EXERCISE DATA =>
Fixpoint Tree_Add (fuel : nat) (addToMe : place) (addMe : D) : cmd Z :=
  match fuel with
  | O => stuck
  | S fuel' =>
      p ← read_place addToMe;
      match p with
      | None =>
          a ← Allocate_AVL_tree;
          _ ← write_place addToMe (Some a);
          _ ← aupdate (Some a) (set_adata addMe);
          _ ← aupdate (Some a) (set_bal 0);
          _ ← aupdate (Some a) (set_right None);
          _ ← aupdate (Some a) (set_left None);
          par ← gets add_parent;
          _ ← aupdate (Some a) (set_parent par);
          _ ← modify (set_check true);
          _ ← modify (set_add_parent None);
          mret 0%Z
      | Some a =>
          n ← aload p;
          if (0 <? theComp (adata n) addMe)%Z then
            _ ← modify (set_add_parent p);
            r ← Tree_Add fuel' (PLeft a) addMe;
            after_add r (rebalance_left addToMe)
          else if (theComp (adata n) addMe <? 0)%Z then
            _ ← modify (set_add_parent p);
            r ← Tree_Add fuel' (PRight a) addMe;
            after_add r (rebalance_right addToMe)
          else _ ← modify (set_check false); mret (-1)%Z
      end
  end.

(** *** Traversals *)

Definition avl_fuel (m : avl_mem D) : nat := S (size (acells m)).

Fixpoint Tree_Search_loop (fuel : nat) (searchMe : option loc) (searchForMe : D) : cmd (option loc) :=
  match searchMe with
  | None => mret None
  | Some _ =>
      match fuel with
      | O => stuck
      | S fuel' =>
          n ← aload searchMe;
          if (0 <? theComp (adata n) searchForMe)%Z then Tree_Search_loop fuel' (left n) searchForMe
          else if (theComp (adata n) searchForMe <? 0)%Z then
            Tree_Search_loop fuel' (right n) searchForMe
          else mret searchMe
      end
  end.
Definition Tree_Search (searchMe : option loc) (searchForMe : D) : cmd (option loc) :=
  m ← get; Tree_Search_loop (avl_fuel m) searchMe searchForMe.

(** [while (t->left != NULL) t = t->left;] and its mirror image. *)
Fixpoint go_left (fuel : nat) (t : option loc) : cmd (option loc) :=
  match fuel with
  | O => stuck
  | S fuel' =>
      n ← aload t;
      match left n with None => mret t | Some _ => go_left fuel' (left n) end
  end.
Fixpoint go_right (fuel : nat) (t : option loc) : cmd (option loc) :=
  match fuel with
  | O => stuck
  | S fuel' =>
      n ← aload t;
      match right n with None => mret t | Some _ => go_right fuel' (right n) end
  end.
Definition Tree_First (searchMe : option loc) : cmd (option loc) :=
  match searchMe with None => mret None | Some _ => m ← get; go_left (avl_fuel m) searchMe end.
Definition Tree_Last (searchMe : option loc) : cmd (option loc) :=
  match searchMe with None => mret None | Some _ => m ← get; go_right (avl_fuel m) searchMe end.

(** The climb to the lowest ancestor whose left child is also an ancestor. *)
Fixpoint climb (fuel : nat) (searchMe tempTree : option loc) : cmd (option loc) :=
  match tempTree with
  | None => mret None
  | Some _ =>
      match fuel with
      | O => stuck
      | S fuel' =>
          n ← aload tempTree;
          if decide (searchMe = right n) then climb fuel' tempTree (parent n)
          else mret tempTree
      end
  end.
Definition Tree_Next (searchMe : option loc) : cmd (option loc) :=
  m ← get;
  n ← aload searchMe;
  match right n with
  | Some _ => go_left (avl_fuel m) (right n)
  | None => climb (avl_fuel m) searchMe (parent n)
  end.

(** *** [Tree_Delete] *)

(** [tempTree], which has at most one child, is replaced by that child in
    its parent, or in the root variable if it has none. *)
Definition splice (tempTree : option loc) : cmd () :=
  tn ← aload tempTree;
  let tempTreeX := match left tn with Some _ => left tn | None => right tn end in
  _ ← set_parent_if tempTreeX (parent tn);
  tn ← aload tempTree;
  match parent tn with
  | None => root ← gets del_root; pl ← deref root; write_place pl tempTreeX
  | Some _ =>
      pn ← aload (parent tn);
      if decide (tempTree = left pn) then aupdate (parent tn) (set_left tempTreeX)
      else aupdate (parent tn) (set_right tempTreeX)
  end.

(** The node to delete has been found; the datum passed to [theDel] is
    returned with the result.  [deleteFromMe] is read again after the splice,
    as the code does. *)
Definition delete_here (deleteFromMe : place) : cmd (Z * list D) :=
  Z ← read_place deleteFromMe;
  n ← aload Z;
  tempTree ← (match left n, right n with
              | Some _, Some _ => Tree_Next Z
              | _, _ => mret Z
              end);
  _ ← splice tempTree;
  _ ← (if decide (tempTree = Z) then mret ()
       else
         tn ← aload tempTree;
         p ← read_place deleteFromMe;
         aupdate p (set_adata (adata tn)));
  _ ← Free_AVL_tree tempTree;
  _ ← modify (set_del_root None);
  mret (0%Z, [adata n]).

Fixpoint Tree_Delete (fuel : nat) (deleteFromMe : place) (deleteMe : D) : cmd (Z * list D) :=
  match fuel with
  | O => stuck
  | S fuel' =>
      p ← read_place deleteFromMe;
      match p with
      | None => _ ← modify (set_del_root None); mret (-1, [])%Z
      | Some a =>
          root ← gets del_root;
          _ ← (match root with None => modify (set_del_root (Some deleteFromMe)) | Some _ => mret () end);
          n ← aload p;
          if (0 <? theComp (adata n) deleteMe)%Z then Tree_Delete fuel' (PLeft a) deleteMe
          else if (theComp (adata n) deleteMe <? 0)%Z then Tree_Delete fuel' (PRight a) deleteMe
          else delete_here deleteFromMe
      end
  end.

(** Returns the data passed to [theDel], in order. *)
Fixpoint Tree_Destroy (fuel : nat) (destroyMe : place) : cmd (list D) :=
  match fuel with
  | O => stuck
  | S fuel' =>
      p ← read_place destroyMe;
      match p with
      | None => mret []
      | Some a =>
          nuked_l ← Tree_Destroy fuel' (PLeft a);
          nuked_r ← Tree_Destroy fuel' (PRight a);
          n ← aload p;
          _ ← Free_AVL_tree p;
          _ ← write_place destroyMe None;
          mret (nuked_l ++ nuked_r ++ [adata n])
      end
  end.
End ops.

(** ** Pure trees *)
Inductive atree (D : Type) := E | T (a : loc) (l : atree D) (d : D) (b : Z) (r : atree D).
Arguments E {D}.
Arguments T {D} a l d b r.

Section pure.
Context {D : Type}.
Implicit Types t l r : atree D.

Definition root_of t : option loc := match t with E => None | T a _ _ _ _ => Some a end.
Fixpoint nodes t : list loc := match t with E => [] | T a l _ _ r => a :: nodes l ++ nodes r end.
Fixpoint elems t : list D := match t with E => [] | T _ l d _ r => elems l ++ d :: elems r end.
Fixpoint height t : Z := match t with E => 0 | T _ l _ _ r => 1 + Z.max (height l) (height r) end.
Definition bal_of t : Z := match t with E => 0 | T _ _ _ b _ => b end.

(** The balance fields are right and differ from 0 by one at most. *)
Fixpoint avl t : Prop :=
  match t with
  | E => True
  | T _ l _ b r => avl l ∧ avl r ∧ (b = height r - height l)%Z ∧ (-1 <= b <= 1)%Z
  end.

(** The tree [t] lies in the heap [c], its root having the parent [par]. *)
Fixpoint rep (c : gmap loc (avl_node D)) (par : option loc) t : Prop :=
  match t with
  | E => True
  | T a l d b r =>
      c !! a = Some (ANode d b (root_of l) (root_of r) par) ∧
      rep c (Some a) l ∧ rep c (Some a) r
  end.

(** Insertion with rotations; the boolean tells that the tree has grown. *)
Definition balance_left (x : loc) l (e : D) (b : Z) r : atree D * bool :=
  if (b =? 1)%Z then (T x l e 0 r, false)
  else if (b =? 0)%Z then (T x l e (-1) r, true)
  else match l with
  | T p pl pd pb pr =>
      if (pb =? -1)%Z then (T p pl pd 0 (T x pr e 0 r), false)
      else match pr with
      | T q s qd qb u =>
          (T q (T p pl pd (if (qb =? 1)%Z then -1 else 0) s) qd 0
               (T x u e (if (qb =? -1)%Z then 1 else 0) r), false)
      | E => (T x l e b r, false)
      end
  | E => (T x l e b r, false)
  end.
Definition balance_right (x : loc) l (e : D) (b : Z) r : atree D * bool :=
  if (b =? -1)%Z then (T x l e 0 r, false)
  else if (b =? 0)%Z then (T x l e 1 r, true)
  else match r with
  | T p pl pd pb pr =>
      if (pb =? 1)%Z then (T p (T x l e 0 pl) pd 0 pr, false)
      else match pl with
      | T q s qd qb rr =>
          (T q (T x l e (if (qb =? 1)%Z then -1 else 0) s) qd 0
               (T p rr pd (if (qb =? -1)%Z then 1 else 0) pr), false)
      | E => (T x l e b r, false)
      end
  | E => (T x l e b r, false)
  end.

Variable theComp : D → D → Z.

Fixpoint ins (a : loc) (d : D) t : option (atree D * bool) :=
  match t with
  | E => Some (T a E d 0 E, true)
  | T x l e b r =>
      if (0 <? theComp e d)%Z then
        match ins a d l with
        | None => None
        | Some (l', grown) => Some (if grown then balance_left x l' e b r else (T x l' e b r, false))
        end
      else if (theComp e d <? 0)%Z then
        match ins a d r with
        | None => None
        | Some (r', grown) => Some (if grown then balance_right x l e b r' else (T x l e b r', false))
        end
      else None
  end.

(** Removal of the least element. *)
Fixpoint del_min t : option (loc * D * atree D) :=
  match t with
  | E => None
  | T x l e b r =>
      match del_min l with
      | Some (y, d, l') => Some (y, d, T x l' e b r)
      | None => Some (x, e, r)
      end
  end.
Definition del_root_node x l (e : D) (b : Z) r : atree D :=
  match l, r with
  | E, _ => r
  | _, E => l
  | _, _ => match del_min r with Some (_, d, r') => T x l d b r' | None => l end
  end.
Fixpoint del (d : D) t : option (D * atree D) :=
  match t with
  | E => None
  | T x l e b r =>
      if (0 <? theComp e d)%Z then
        match del d l with Some (z, l') => Some (z, T x l' e b r) | None => None end
      else if (theComp e d <? 0)%Z then
        match del d r with Some (z, r') => Some (z, T x l e b r') | None => None end
      else Some (e, del_root_node x l e b r)
  end.

(** *** The comparator is a total preorder *)
Class Comparator := {
  comp_flip : ∀ x y, Z.sgn (theComp x y) = (- Z.sgn (theComp y x))%Z;
  comp_trans : ∀ x y z, (theComp x y < 0)%Z → (theComp y z < 0)%Z → (theComp x z < 0)%Z;
  comp_equiv : ∀ x y z, theComp x y = 0%Z → Z.sgn (theComp x z) = Z.sgn (theComp y z);
}.
Definition comp_lt (x y : D) : Prop := (theComp x y < 0)%Z.
(** The elements are in strict order. *)
Definition bst t : Prop := StronglySorted comp_lt (elems t).

(** *** Balance *)
Lemma height_nonneg t : (0 <= height t)%Z.
Proof. induction t; cbn; lia. Qed.

Lemma balance_left_avl x l e b r hl :
  avl l → avl r → (b = height r - hl)%Z → (-1 <= b <= 1)%Z → height l = (hl + 1)%Z →
  ((b = -1)%Z → bal_of l ≠ 0%Z) →
  let '(t', grown) := balance_left x l e b r in
  avl t' ∧ height t' = (1 + Z.max hl (height r) + (if grown then 1 else 0))%Z ∧
  (grown = true → bal_of t' ≠ 0%Z).
Proof.
  intros Hl Hr Hb Hbb Hh Hnz. unfold balance_left.
  destruct (Z.eqb_spec b 1); [cbn; split_and!; (done || lia)|].
  destruct (Z.eqb_spec b 0); [cbn; split_and!; (done || lia)|].
  assert (b = -1)%Z as -> by lia. specialize (Hnz eq_refl).
  pose proof (height_nonneg r). destruct l as [|p pl pd pb pr]; [cbn in *; lia|].
  destruct Hl as (Hpl & Hpr & Hpb & Hpbb). cbn in Hnz, Hh.
  destruct (Z.eqb_spec pb (-1)); [cbn; split_and!; (done || lia)|].
  pose proof (height_nonneg pl). destruct pr as [|q s qd qb u]; [cbn in *; lia|].
  destruct Hpr as (Hs & Hu & Hqb & Hqbb). cbn in Hpb, Hh |- *.
  destruct (Z.eqb_spec qb 1), (Z.eqb_spec qb (-1)); split_and!; (done || lia).
Qed.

TASK REQUIREMENTS => Whichever lines of the material hold the word "destroyMe", find and copy them.

WRITTEN RESPONSE =>
Fixpoint Tree_Destroy (fuel : nat) (destroyMe : place) : cmd (list D) :=
      p ← read_place destroyMe;
          _ ← write_place destroyMe None;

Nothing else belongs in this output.